Aos quinze anos, teve seu primeiro conto publicado, e foi então que surgiu o pseudônimo de Cora Coralina. Segundo a autora, havia muitas moças com o nome de Ana na cidade, e ela queria ser reconhecida. Queria também escrever e frequentar os saraus da cidade.
Foi em um desses saraus que conheceu Cantídio Tolentino Bretas, homem mais velho, advogado, desquitado, por quem se apaixonou. A notícia gerou um grande falatório na cidade e foi recebida como um escândalo pela família de Cora, que proibiu a união dos dois. Sem olhar para trás, Cora fugiu com o advogado em 1911.

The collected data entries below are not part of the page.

(** [_downstream_reservations_locked] *)
Definition downstream_reservations (m : Manager) (parent : StageResourceSpec) : result (list DownstreamReservation) :=
  let id := parent.(sp_stage_id) in
  let* ids := od_item id p.(p_reachable) in
  let* states := stages_of m ids in
  let reachable := List.filter (fun s => negb s.(ss_completed)) states in
  let nodes := sorted_str (map na_node_id m.(m_allocation).(al_nodes)) in
  let* separate := od_item id p.(p_separate_slot) in
  let* separate := stages_of m separate in
  let fte := map ss_spec (List.filter (fun s => negb s.(ss_completed) && inactive m s.(ss_spec).(sp_stage_id)) separate) in
  let* fte_reservations :=
    if bool_decide (length fte = O) then Ok []
    else let* commitments := rmapM task_commitment fte in
         let* r := component_max commitments in
         Ok (reservation ("fte:" +:+ id) (map sp_stage_id fte) nodes r) in
  let* continuations := rfoldM (fun acc s =>
      let sid := s.(ss_spec).(sp_stage_id) in
      if negb (backend_of "ray_task" s) then Ok acc else
      let* after := after_streaming_actor parent reachable sid in
      if negb (after && inactive m sid) then Ok acc else Ok (acc ++ [s.(ss_spec)])) [] reachable in
  let* task_reservations := rmapM (fun s =>
      let* r := task_commitment s in
      Ok (reservation ("actor_continuation:" +:+ id +:+ ":" +:+ s.(sp_stage_id)) [s.(sp_stage_id)] nodes r))
    continuations in
  let* actor_reservations := rmapM (fun s =>
      let sid := s.(ss_spec).(sp_stage_id) in
      let* r := task_commitment s.(ss_spec) in
      Ok (reservation ("actor:" +:+ sid) [sid] (free_actor_nodes m sid) r))
    (List.filter (fun s => backend_of "ray_actor" s && inactive m s.(ss_spec).(sp_stage_id)) reachable) in
  Ok (fte_reservations ++ concat task_reservations ++ concat actor_reservations).

(** [_downstream_reservation_total] *)
Definition reservation_total (l : list DownstreamReservation) : result ResourceVector :=
  add_all Res.zero (map dr_resources l).

(** ** Soft limits *)

(** [_stage_dimension_commitment] *)
Definition dimension_commitment (s : StageResourceSpec) (d : dimension) : num :=
  match d with
  | ObjectStoreBytes => NInt (s.(sp_per_task).(r_object_store_bytes) + Stage.output_window_bytes s)
  | _ => res_dim d s.(sp_per_task)
  end.

Definition positive (a : num) : bool := num_lt (NInt 0) a.

(** [_dimension_live_demand_stage_ids_locked] *)
Definition live_demand (m : Manager) (d : dimension) (requested : option string) : list string :=
  od_keys (List.filter (fun '(id, s) =>
      let task_demand := bool_decide (requested = Some id) || (0 <? s.(ss_pending_task_count))
                         || (0 <? active_task_count m id) in
      let output_demand := (0 <? s.(ss_pending_output_count)) || (0 <? s.(ss_queued_output_bytes))
        || existsb (fun o => String.eqb o.(ol_producer_stage_id) id) (od_values m.(m_output_leases)) in
      s.(ss_runnable) && negb s.(ss_completed)
      && (task_demand || (match d with ObjectStoreBytes => true | _ => false end && output_demand))
      && positive (dimension_commitment s.(ss_spec) d)) m.(m_stages)).

(** [_dimension_continuation_stage_ids_locked] *)
Definition continuation_demand (m : Manager) (d : dimension) (live : list string) : result (list string) :=
  let* ids := rfoldM (fun acc source =>
      let* s := stage_of m source in
      if negb (backend_of "ray_worker" s) then Ok acc else
      let* behind := od_item source p.(p_reachable_udf) in
      rfoldM (fun acc id =>
          let* s := stage_of m id in
          Ok (if negb (bool_decide (id ∈ live)) && negb s.(ss_completed) && positive (dimension_commitment s.(ss_spec) d)
              then {[id]} ∪ acc else acc)) acc behind) (∅ : gset string) live in
  Ok (List.filter (fun id => bool_decide (id ∈ ids)) p.(p_topological)).

(** [_dimension_reservation_stage_ids_locked] for a requested stage *)
Definition reservation_stages (m : Manager) (d : dimension) (requested : string) : result (list string) :=
  let live := live_demand m d (Some requested) in
  let* s := stage_of m requested in
  if negb (backend_of "ray_worker" s) then Ok live else
  let* more := continuation_demand m d live in
  Ok (List.filter (fun id => bool_decide (id ∈ live) || bool_decide (id ∈ more)) p.(p_topological)).

(** How many tasks of a stage one dimension of the query holds. *)
Definition dimension_bound (limits commitment : ResourceVector) (d : dimension) : result (option Z) :=
  let per_task := res_dim d commitment in
  if num_le per_task (NInt 0) then Ok None else
  match per_task, res_dim d limits with
  | NInt n, NInt limit => Ok (Some (limit / n))
  | NFloat x, NFloat limit =>
      let* n := f64_floor (f64_div (f64_add limit (f64_lit 1 1000000000)) x) in Ok (Some n)
  | _, _ => Ok None
  end.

O casal viveu em diversas cidades, incluindo Rio de Janeiro (RJ) e Avaré (SP). Tiveram seis filhos, dos quais dois morreram logo após o parto. Mas o que parecia uma libertação foi nova privação: Cantídio impedia Cora de publicar seus textos. Também a proibiu de participar da Semana de Arte Moderna, que acontecia em São Paulo no ano de 1922.

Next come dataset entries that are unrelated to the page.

Definition try_acquire_task (r : TaskRequest) : ST Manager TaskGrant :=
  let! m := sget in
  let! (reason, fatal, plan) := slift (task_block_reason p m r false) in
  match reason with
  | None => grant_task r plan false
  | Some why =>
      if fatal || negb (is_soft soft_task_reasons reason) then sret (deny why fatal) else
      let! block := slift (task_liveness_block m r) in
      match block with
      | Some why => sret (deny why false)
      | None => grant_task r plan true
      end
  end.

(** [dataclass replace] of the epoch of a grant *)
Definition with_epoch (g : TaskGrant) : ST Manager TaskGrant :=
  sgets (fun m => MkTaskGrant g.(tg_granted) g.(tg_lease) g.(tg_blocked_reason) g.(tg_fatal) g.(tg_liveness) m.(m_epoch)).

(** A descriptor makes its stage runnable. *)
Definition wake_stage (r : TaskRequest) : ST Manager unit :=
  let! m := sget in
  match od_get r.(tr_stage_id) m.(m_stages) with
  | Some s =>
      if String.eqb r.(tr_query_id) p.(p_graph).(g_query_id) && negb s.(ss_completed) && negb s.(ss_runnable) then
        let! _ := on_stage r.(tr_stage_id) (fun _ s => s <| ss_runnable := true |>) in
        let! _ := recompute_input r.(tr_stage_id) in
        publish
      else sret tt
  | None => sret tt
  end.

Viúva em 1934, trabalhou nas mais diversas áreas e morou em inúmeras cidades paulistas, incluindo a capital e Jaboticabal, cidade que a autora homenageou em seus poemas e que a homenageou de volta, nomeando um dos espaços públicos Centro de Eventos Cora Coralina. Cozinhando, vendendo livros, arando a terra, nunca abandonou a escrita: por onde passou, Cora publicou artigos nos jornais locais. Fez também muito serviço voluntário e de caridade.

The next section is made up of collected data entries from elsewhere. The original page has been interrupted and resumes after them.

(* ===== verification/ResourceBooks.v ===== *)
(** * The books of the resource manager

    What the usage of [ResourceState] amounts to, in the dimensions that are
    counted in bytes: a closed form over the leases, the credits and the
    outputs ([footprint]), for the query and for one node alike.  The
    coherence of the books ([coherent]) is what makes the two agree; the
    lemmas of the second half say how each elementary change of the books
    moves the footprint. *)

From S2P Require Import Prelude PyStr PyVal PyNum AdmissionLedger QueryGraph ResourceState ResourcePlacement.

#[local] Open Scope string_scope.
#[local] Open Scope list_scope.
#[local] Open Scope Z_scope.

(** ** Sums over dictionaries *)

Lemma zsum_cons x l : zsum (x :: l) = x + zsum l.
Proof. done. Qed.

Section Sums.
Context {K V : Type} `{EqDecision K}.
Implicit Types (d : list (K * V)) (f g : K -> V -> Z).

Definition ksum f d : Z := zsum (map (fun kv => f kv.1 kv.2) d).

Lemma ksum_nil f : ksum f [] = 0.
Proof. done. Qed.

Lemma ksum_cons f k v d : ksum f ((k, v) :: d) = f k v + ksum f d.
Proof. done. Qed.

Lemma ksum_app f d d' : ksum f (d ++ d') = ksum f d + ksum f d'.
Proof. induction d as [|[k v] d IH]; [done|]. cbn [app]. rewrite !ksum_cons, IH. lia. Qed.

Lemma ksum_ext f g d : (forall k v, (k, v) ∈ d -> f k v = g k v) -> ksum f d = ksum g d.
Proof.
  induction d as [|[k v] d IH]; [done|]. intros H. rewrite !ksum_cons, (H k v) by left. f_equal.
  apply IH. intros. apply H. by right.
Qed.

Lemma ksum_plus f g d : ksum (fun k v => f k v + g k v) d = ksum f d + ksum g d.
Proof. induction d as [|[k v] d IH]; [done|]. rewrite !ksum_cons, IH. lia. Qed.

Lemma ksum_le f g d : (forall k v, (k, v) ∈ d -> f k v <= g k v) -> ksum f d <= ksum g d.
Proof.
  induction d as [|[k v] d IH]; [done|]. intros H. rewrite !ksum_cons. pose proof (H k v ltac:(left)).
  enough (ksum f d <= ksum g d) by lia. apply IH. intros. apply H. by right.
Qed.

Lemma ksum_zero f d : (forall k v, (k, v) ∈ d -> f k v = 0) -> ksum f d = 0.
Proof. intros H. rewrite (ksum_ext f (fun _ _ => 0)) by done. clear. by induction d as [|[k v] d IH]. Qed.

Lemma ksum_nonneg f d : (forall k v, (k, v) ∈ d -> 0 <= f k v) -> 0 <= ksum f d.
Proof. intros H. rewrite <- (ksum_zero (fun _ _ => 0) d) by done. by apply ksum_le. Qed.

Lemma ksum_pop f k v d : od_get k d = Some v -> ksum f d = f k v + ksum f (od_pop k d).
Proof.
  induction d as [|[k' v'] d IH]; cbn [od_get od_pop]; [done|]. destruct (decide (k = k')) as [->|].
  - by intros [= ->].
  - intros H. rewrite !ksum_cons, IH by done. lia.
Qed.

Lemma ksum_set_new f k v d : od_get k d = None -> ksum f (od_set k v d) = ksum f d + f k v.
Proof. intros H. rewrite od_set_absent, ksum_app by done. cbn. lia. Qed.

Lemma ksum_set f k v v' d : od_get k d = Some v -> ksum f (od_set k v' d) = ksum f d + f k v' - f k v.
Proof.
  induction d as [|[k1 v1] d IH]; cbn [od_get od_set]; [done|]. destruct (decide (k = k1)) as [->|].
  - intros [= ->]. rewrite !ksum_cons. lia.
  - intros H. rewrite !ksum_cons, IH by done. lia.
Qed.

Lemma od_pop_subset k d x : x ∈ od_pop k d -> x ∈ d.
Proof.
  induction d as [|[k' v'] d IH]; cbn; [done|]. destruct (decide (k = k')); [by right|].
  rewrite !elem_of_cons. naive_solver.
Qed.

Lemma od_pop_elem_ne k d k' v : od_wf d -> (k', v) ∈ od_pop k d -> k' <> k.
Proof.
  intros Hwf Hin ->. apply od_elem_get in Hin; [|by apply od_wf_pop]. by rewrite od_get_pop_eq in Hin.
Qed.

Lemma od_get_pop k k' d : od_wf d -> od_get k' (od_pop k d) = if decide (k = k') then None else od_get k' d.
Proof. intros Hwf. case_decide; subst; [by apply od_get_pop_eq|by apply od_get_pop_ne]. Qed.

(** A sum that changes at one key only. *)
Lemma ksum_at f g k v d :
  od_wf d -> od_get k d = Some v -> (forall k' v', (k', v') ∈ d -> k' <> k -> f k' v' = g k' v') ->
  ksum f d = ksum g d + f k v - g k v.
Proof.
  intros Hwf Hk H. rewrite (ksum_pop f k v), (ksum_pop g k v) by done.
  rewrite (ksum_ext f g (od_pop k d)); [lia|]. intros k' v' Hin.
  apply H; [by eapply od_pop_subset|by eapply od_pop_elem_ne].
Qed.
End Sums.

(** The values of a part of the keys of a dictionary, as a sum over it. *)
Lemma ksum_part {K V W} `{EqDecision K} (f : K -> W -> Z) (part : list (K * W)) (d : list (K * V)) :
  od_wf part -> od_wf d -> (forall k w, (k, w) ∈ part -> k ∈ od_keys d) ->
  ksum f part = ksum (fun k _ => match od_get k part with Some w => f k w | None => 0 end) d.
Proof.
  induction part as [|[k w] part IH]; intros Hp Hd Hin.
  - cbn. symmetry. by apply ksum_zero.
  - apply NoDup_cons in Hp as [Hk Hp]. rewrite ksum_cons, IH; [|done|done|intros; eapply Hin; by right].
    destruct (od_get k d) as [v|] eqn:E; [|by apply od_get_None in E; destruct (E (Hin k w ltac:(left)))].
    symmetry. rewrite (ksum_at _ (fun k _ => match od_get k part with Some w => f k w | None => 0 end) k v d); [|done|done|].
    + assert (Hn : od_get k part = None) by (by apply od_get_None). cbn [od_get]. rewrite decide_True, Hn by done. lia.
    + intros k' v' _ Hne. cbn [od_get]. by rewrite decide_False.
Qed.

(** Two dictionaries whose entries are paired by [phi] and [psi]: a sum over
    the paired entries of one is a sum over those of the other. *)
Lemma ksum_paired {K V W} `{EqDecision K} (phi : K -> option K) (psi : W -> option K) (F : K -> K -> Z)
    (A : list (K * V)) (B : list (K * W)) :
  od_wf A -> od_wf B ->
  (forall x k, x ∈ od_keys A -> phi x = Some k -> exists w, od_get k B = Some w /\ psi w = Some x) ->
  (forall k w x, od_get k B = Some w -> psi w = Some x -> phi x = Some k) ->
  ksum (fun x _ => match phi x with Some k => F x k | None => 0 end) A =
  ksum (fun k w => match psi w with Some x => if od_mem x A then F x k else 0 | None => 0 end) B.
Proof.
  intros HA HB Hf Hb. induction A as [|[x v] A IH].
  - cbn. symmetry. apply ksum_zero. intros k w _. by destruct (psi w).
  - apply NoDup_cons in HA as [Hx HA]. rewrite ksum_cons, IH; [|done|intros; apply Hf; [by right|done]].
    assert (Hn : od_get x A = None) by (by apply od_get_None).
    assert (Hmem : forall y, od_mem y ((x, v) :: A) = if decide (y = x) then true else od_mem y A).
    { intros y. unfold od_mem. cbn [od_get]. by destruct (decide (y = x)). }
    destruct (phi x) as [k|] eqn:Ex.
    + destruct (Hf x k ltac:(left) Ex) as (w & Hk & Hw). symmetry.
      rewrite (ksum_at _ (fun k w => match psi w with Some x => if od_mem x A then F x k else 0 | None => 0 end) k w B); [|done|done|].
      * rewrite Hw, Hmem, decide_True by done. unfold od_mem. rewrite Hn. lia.
      * intros k' w' Hin Hne. apply od_elem_get in Hin; [|done]. destruct (psi w') as [y|] eqn:Ey; [|done].
        rewrite Hmem, decide_False; [done|]. intros ->. apply Hne. pose proof (Hb _ _ _ Hin Ey). congruence.
    + apply ksum_ext. intros k w Hin. apply od_elem_get in Hin; [|done]. destruct (psi w) as [y|] eqn:Ey; [|done].
      rewrite Hmem, decide_False; [done|]. intros ->. pose proof (Hb _ _ _ Hin Ey). congruence.
Qed.

(** The sum over a filtered list of values. *)
Lemma filter_sum {V} (p : V -> bool) (f : V -> Z) (l : list V) :
  zsum (map f (List.filter p l)) = zsum (map (fun v => if p v then f v else 0) l).
Proof.
  induction l as [|v l IH]; [done|]. cbn [List.filter map]. destruct (p v); cbn [map]; rewrite ?zsum_cons, IH; lia.
Qed.

Lemma values_sum {K V} (f : V -> Z) (d : list (K * V)) : zsum (map f (od_values d)) = ksum (fun _ => f) d.
Proof. unfold od_values, ksum. by rewrite map_map. Qed.

Lemma zsum_concat l l' : zsum (l ++ l') = zsum l + zsum l'.
Proof. induction l as [|x l IH]; [done|]. cbn [app]. rewrite !zsum_cons, IH. lia. Qed.

(** ** Bytes *)

(** The two dimensions that are integers. *)
Inductive byte_dim := Heap | Objects.

Definition vb (d : byte_dim) (r : ResourceVector) : Z :=
  match d with Heap => r.(r_heap_bytes) | Objects => r.(r_object_store_bytes) end.

(** Outputs occupy the object store only. *)
Definition lv (d : byte_dim) (n : Z) : Z := match d with Heap => 0 | Objects => n end.

Lemma lv_plus d a b : lv d (a + b) = lv d a + lv d b.
Proof. by destruct d. Qed.
Lemma lv_mono d a b : a <= b -> lv d a <= lv d b.
Proof. by destruct d. Qed.
Lemma lv_nonneg d a : 0 <= a -> 0 <= lv d a.
Proof. by destruct d. Qed.
Lemma lv_max d a b : lv d (Z.max a b) = Z.max (lv d a) (lv d b).
Proof. by destruct d. Qed.
Lemma lv_zero d : lv d 0 = 0.
Proof. by destruct d. Qed.

Definition nonneg (r : ResourceVector) : Prop := forall d, 0 <= vb d r.

Lemma new_ok c g h o r : Res.new c g h o = Ok r -> r = MkRes c g h o /\ 0 <= h /\ 0 <= o.
Proof. unfold Res.new, Res.check_float, Res.check_int. intros H. inv_ok. split; [congruence|lia]. Qed.

Lemma new_nonneg c g h o r : Res.new c g h o = Ok r -> nonneg r.
Proof. intros (-> & ? & ?)%new_ok []; cbn; lia. Qed.

Lemma add_vb d a b r : Res.add a b = Ok r -> vb d r = vb d a + vb d b.
Proof. intros (-> & _ & _)%new_ok. by destruct d. Qed.

Lemma with_object_store_vb d r n r' :
  with_object_store r n = Ok r' -> vb d r' = match d with Heap => vb Heap r | Objects => n end.
Proof. intros (-> & _ & _)%new_ok. by destruct d. Qed.

Lemma object_store_vb d n r : object_store n = Ok r -> vb d r = lv d n.
Proof. intros (-> & _ & _)%new_ok. by destruct d. Qed.

Lemma positive_difference_vb d a b r : positive_difference a b = Ok r -> vb d r = Z.max 0 (vb d a - vb d b).
Proof. intros (-> & _ & _)%new_ok. by destruct d. Qed.

Lemma sub_vb d a b r : Res.sub a b = Ok r -> vb d r = vb d a - vb d b.
Proof. unfold Res.sub. intros H. inv_ok. apply new_ok in H as (-> & _ & _). by destruct d. Qed.

Lemma fits_vb d a b : Res.fits_within a b = true -> vb d a <= vb d b.
Proof. unfold Res.fits_within. rewrite !andb_true_iff, !Z.leb_le. intros [[[_ _] ?] ?]. by destruct d. Qed.

Lemma exceeded_vb d a b : Res.exceeded_dimensions a b = [] -> vb d a <= vb d b.
Proof.
  unfold Res.exceeded_dimensions, Res.where_. intros H. cbn in H.
  destruct (f64_lt _ _), (f64_lt _ _); try discriminate H.
  destruct (r_heap_bytes b <? r_heap_bytes a) eqn:E1; [discriminate H|].
  destruct (r_object_store_bytes b <? r_object_store_bytes a) eqn:E2; [discriminate H|]. destruct d; cbn; lia.
Qed.

Lemma add_all_vb d l a r : add_all a l = Ok r -> vb d r = vb d a + zsum (map (vb d) l).
Proof.
  unfold add_all. revert a. induction l as [|x l IH]; intros a H; cbn [rfoldM] in H.
  - injection H as <-. cbn. lia.
  - apply rbind_ok in H as (b & Hb & H). cbn [map]. rewrite zsum_cons. apply IH in H. rewrite H, (add_vb d _ _ _ Hb). lia.
Qed.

Retornou a Goiás apenas em 1956, convocada para levantar o inventário de bens da família. O que era para ser uma visita breve tornou-se um reencontro com suas origens, e a autora decidiu, então, permanecer. Seguiu escrevendo e sustentando-se a partir da venda de doces.
Aos 70 anos, aprendeu a datilografar e só então seus escritos conheceram o formato de livro, publicado cinco anos depois.
Morte de Cora Coralina
Abatida por uma forte gripe, que logo se converteu em pneumonia, Cora Coralina faleceu em um hospital de Goiânia, em 10 de abril de 1985. O casarão à beira do Rio Vermelho, onde morou na infância e para onde voltou na velhice, tornou-se, em 1989, o Museu Casa de Cora Coralina. Lá se mantiveram seus manuscritos, objetos pessoais, artigos de cozinha, cartas, fotografias, mobília, livros e paredes repletas de memórias da autora, muito querida pelos que lhe conheceram.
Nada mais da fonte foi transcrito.